Article
09/22/2015

April 2015

Volume 30 Number 4

Azure Insider - Event Hubs for Analytics and Visualization

Bruno Terkaly There are countless examples of companies that are building solutions based on analytics and visualization. There are many scenarios requiring large-scale data ingestion and analytics. Nobody can deny the huge growth in the social networking space, where tweets from Twitter, posts from Facebook, and Web content from blogs are analyzed in real time and used to provide company’s brand awareness. This is the first part of a multi-part series around real-time analytics and visualization, focusing on hyper-scale data flows.

This level of data analysis is big business for companies such as Networked Insights, which helps brands make faster, smarter and more audience-centric decisions. Its marketing solution analyzes and organizes real-time consumer data from the social Web to produce strategic, actionable insights that inform better audience segmentation, content strategy, media investment and brand health. What differentiates its approach is the company’s ability to simplify the use of social media data by proactively classifying it across 15,000 consumer-interest dimensions in real time, leveraging computational linguistics, machine learning and other techniques. Some of those consumer interest dimensions include the use of 46 emotional classifiers that go deeper than the roots of positive and negative sentiment and into the nuances of hate, love, desire and fear so marketers understand not only how consumers feel about a product, but what to do next.

For this level of analysis, the first thing you need is large-scale data ingestion. Using the social media example again, consider that Twitter has hundreds of millions of active users and hundreds of millions of tweets per day. Facebook has an active user base of 890 million. Building the capability to ingest this amount of data in real time is a daunting task.

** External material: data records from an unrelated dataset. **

(** * ace-auth: session stores and the request gatekeeper

    A shallow embedding of the three session stores of the repository
    (MemoryStore, MongoStore, PostgresStore), of the older MongoStore copy and
    of the Express gatekeeper middleware, with the properties the
    specification states about them.

    Conventions.
    - Time is in milliseconds, an integer ([Z]); every operation that reads
      the clock ([Date.now()], [new Date()], SQL [NOW()]) reads it once and
      takes that reading as its [now] argument.  [ttlSeconds] is an integer.
    - An [async] method is a state transformer that returns or throws
      ([Eff]); the awaits of one call run without interleaving.
    - JavaScript values are the values JSON can denote ([json]); a property
      read that yields [undefined] is [None]. *)

From stdpp Require Import base option list strings gmap pretty.
From Stdlib Require Import ZArith Ascii String Lia.

Set Warnings "-register-all".
Open Scope string_scope.
Open Scope list_scope.
Open Scope Z_scope.

(** ** JavaScript values and exceptions *)

Inductive json : Type :=
| JNull
| JBool (b : bool)
| JNum (n : Z)
| JString (s : string)
| JArray (l : list json)
| JObject (members : list (string * json)).

Inductive exn : Type :=
| SyntaxError
| TypeError
| Error (message : string).

Inductive outcome (A : Type) : Type :=
| Ok (a : A)
| Throw (e : exn).
Arguments Ok {A} a.
Arguments Throw {A} e.

(** An effectful method over a store state [S]: the state after the call is
    kept also when the call throws. *)
Definition Eff (S A : Type) : Type := S -> outcome A * S.

Definition ret {S A} (a : A) : Eff S A := fun s => (Ok a, s).
Definition throw {S A} (e : exn) : Eff S A := fun s => (Throw e, s).
Definition bind {S A B} (m : Eff S A) (k : A -> Eff S B) : Eff S B :=
  fun s => match m s with
           | (Ok a, s') => k a s'
           | (Throw e, s') => (Throw e, s')
           end.
Definition lift {S A} (o : outcome A) : Eff S A := fun s => (o, s).
Definition gets {S A} (f : S -> A) : Eff S A := fun s => (Ok (f s), s).

Declare Scope eff_scope.
Delimit Scope eff_scope with eff.
Notation "'let*' x := m 'in' k" := (bind m (fun x => k))
  (at level 10, x name, m at level 100, k at level 200) : eff_scope.

(** [v.name] for a name that is no built-in property of strings or arrays
    (the sources read [id] and [_id] only): [TypeError] on [null]. *)
Definition get_prop (v : json) (name : string) : outcome (option json) :=
  match v with
  | JNull => Throw TypeError
  | JObject members => Ok (snd <$> List.find (fun kv => String.eqb (fst kv) name) members)
  | _ => Ok None
  end.

(** [x === userId] for a string [userId]. *)
Definition strict_eq_string (x : option json) (userId : string) : bool :=
  match x with
  | Some (JString s) => String.eqb s userId
  | _ => false
  end.

(** ** JSON text

    [JSON.parse] and [JSON.stringify] are built-ins of the language.  The
    stores are defined over any implementation of them ([JSON]); [JsonText]
    below implements the fragment the worked examples need. *)

Class JSON : Type := {
  JSON_parse : string -> option json;      (* None: SyntaxError *)
  JSON_stringify : json -> string
}.

Definition parse_or_throw `{JSON} (text : string) : outcome json :=
  match JSON_parse text with
  | Some v => Ok v
  | None => Throw SyntaxError
  end.

Module JsonText.

(** The fragment: numbers are integer literals (no fraction, no exponent),
    strings have no [\u] escape, object keys are not array indices (so
    that member order is insertion order). *)

Definition dquote : ascii := "034"%char.
Definition backslash : ascii := "092"%char.
Definition quoted (s : string) : string := String dquote (s +:+ String dquote "").

Definition is_ws (c : ascii) : bool :=
  match nat_of_ascii c with
  | 32%nat | 9%nat | 10%nat | 13%nat => true
  | _ => false
  end.

Definition is_digit (c : ascii) : bool :=
  let n := nat_of_ascii c in (48 <=? n)%nat && (n <=? 57)%nat.

Fixpoint skip_ws (s : string) : string :=
  match s with
  | String c r => if is_ws c then skip_ws r else s
  | EmptyString => s
  end.

Definition hex_digit (n : nat) : ascii :=
  ascii_of_nat (if (n <? 10)%nat then 48 + n else 87 + n).

Definition escape_char (c : ascii) : string :=
  let n := nat_of_ascii c in
  if (n =? 34)%nat then String backslash (String dquote "")
  else if (n =? 92)%nat then String backslash (String backslash "")
  else if (n =? 8)%nat then String backslash "b"
  else if (n =? 12)%nat then String backslash "f"
  else if (n =? 10)%nat then String backslash "n"
  else if (n =? 13)%nat then String backslash "r"
  else if (n =? 9)%nat then String backslash "t"
  else if (n <? 32)%nat then
    String backslash ("u00" +:+ String (hex_digit (n / 16)) (String (hex_digit (n mod 16)) ""))
  else String c "".

Fixpoint escape (s : string) : string :=
  match s with
  | String c r => escape_char c +:+ escape r
  | EmptyString => ""
  end.

Definition quote (s : string) : string := quoted (escape s).

Fixpoint join (sep : string) (l : list string) : string :=
  match l with
  | [] => ""
  | [x] => x
  | x :: r => x +:+ sep +:+ join sep r
  end.
(** * Wake-cycle scheduler of the automaton: a shallow embedding

    This development embeds the survival-economics engine
    ([src/survival/economics.ts]), the agent loop ([src/agent/loop.ts],
    [runAgentLoop]), the Anthropic translation of the inference client
    ([transformMessagesForAnthropic], [parseToolArguments] and the response
    normalisation of [chatViaAnthropic]) and the dispatch of the inference
    client ([createInferenceClient], [resolveInferenceBackend] and the
    requests of the three [chatVia...] functions), and proves properties of
    them.

    Conventions of the embedding.
    - A JavaScript [number] is an exact rational ([Q]); the one non-finite
      value the economics engine creates itself, [Infinity] in
      [calculateRunway], is a constructor of [Hours].  Every division of the
      source is guarded by a test that its divisor is positive.
    - The key/value store of the database is a [gmap string string]; the
      per-wake sets of the loop are [gset string].
    - External collaborators (tool execution, the inference backend, the
      financial state, the clock, the id generator) are fields of the class
      [Collaborators]; they read and write an abstract environment that the
      loop threads through every call.
    - JavaScript builtins whose result is a string rendering or a parse of a
      string are fields of the class [Builtins]. *)

From Stdlib Require Import ZArith QArith Qminmax Qround Lqa String Ascii List Lia.
From stdpp Require Import gmap strings list pretty.

Set Warnings "-register-all".

Local Open Scope string_scope.
Local Open Scope list_scope.

(** ** Numbers *)

Module Num.

(** [a > b], [a <= b], [a < b] and [a >= b] on JavaScript numbers. *)
Definition gt (a b : Q) : bool := if Qlt_le_dec b a then true else false.
Definition le (a b : Q) : bool := negb (gt a b).
Definition lt (a b : Q) : bool := gt b a.
Definition ge (a b : Q) : bool := le b a.

(** [Math.max(a, b)]. *)
Definition max (a b : Q) : Q := Qmax a b.

(** [Math.ceil(a)]. *)
Definition ceil (a : Q) : Q := inject_Z (Qceiling a).

(** A count (a list length, a turn count) as a number. *)
Definition of_nat (n : nat) : Q := inject_Z (Z.of_nat n).

End Num.

(** The result of [calculateRunway]: a finite number of hours or
    [Infinity]. *)
Inductive Hours : Type :=
| Finite (h : Q)
| Infinity.

(** [r > b] for a runway [r] and a finite boundary [b]. *)
Definition hours_gt (r : Hours) (b : Q) : bool :=
  match r with
  | Finite h => Num.gt h b
  | Infinity => true
  end.

(** ** Data model *)

(** [SurvivalTier], ordered [normal > low_compute > critical > dead]. *)
Inductive SurvivalTier : Type := normal | low_compute | critical | dead.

Once the data is ingested, there’s still more work to do. You need to have the data parsed and placed in a permanent data store. In many scenarios, the incoming data flows through a Complex Event Processing (CEP) system, such as Azure Stream Analytics or Storm. That type of system does stream analytics on the incoming data by running standing queries. This might generate alerts or transform the data to a different format. You may then opt to have the data (or part of it) persisted to a permanent store or have it discarded.

That permanent data store is often a JSON-based document database or even a relational database like SQL Server. Prior to being placed into permanent storage, data is often aggregated, coalesced or tagged with additional attributes. In more sophisticated scenarios, the data might be processed by machine learning algorithms to facilitate making predictions.

Ultimately, the data must be visualized so users can get a deeper understanding of context and meaning. Visualization often takes place on a Web-based dashboard or in a mobile application. This typically introduces the need for a middle tier or Web service, which can expose data from permanent storage and make it available to these dashboards and mobile applications.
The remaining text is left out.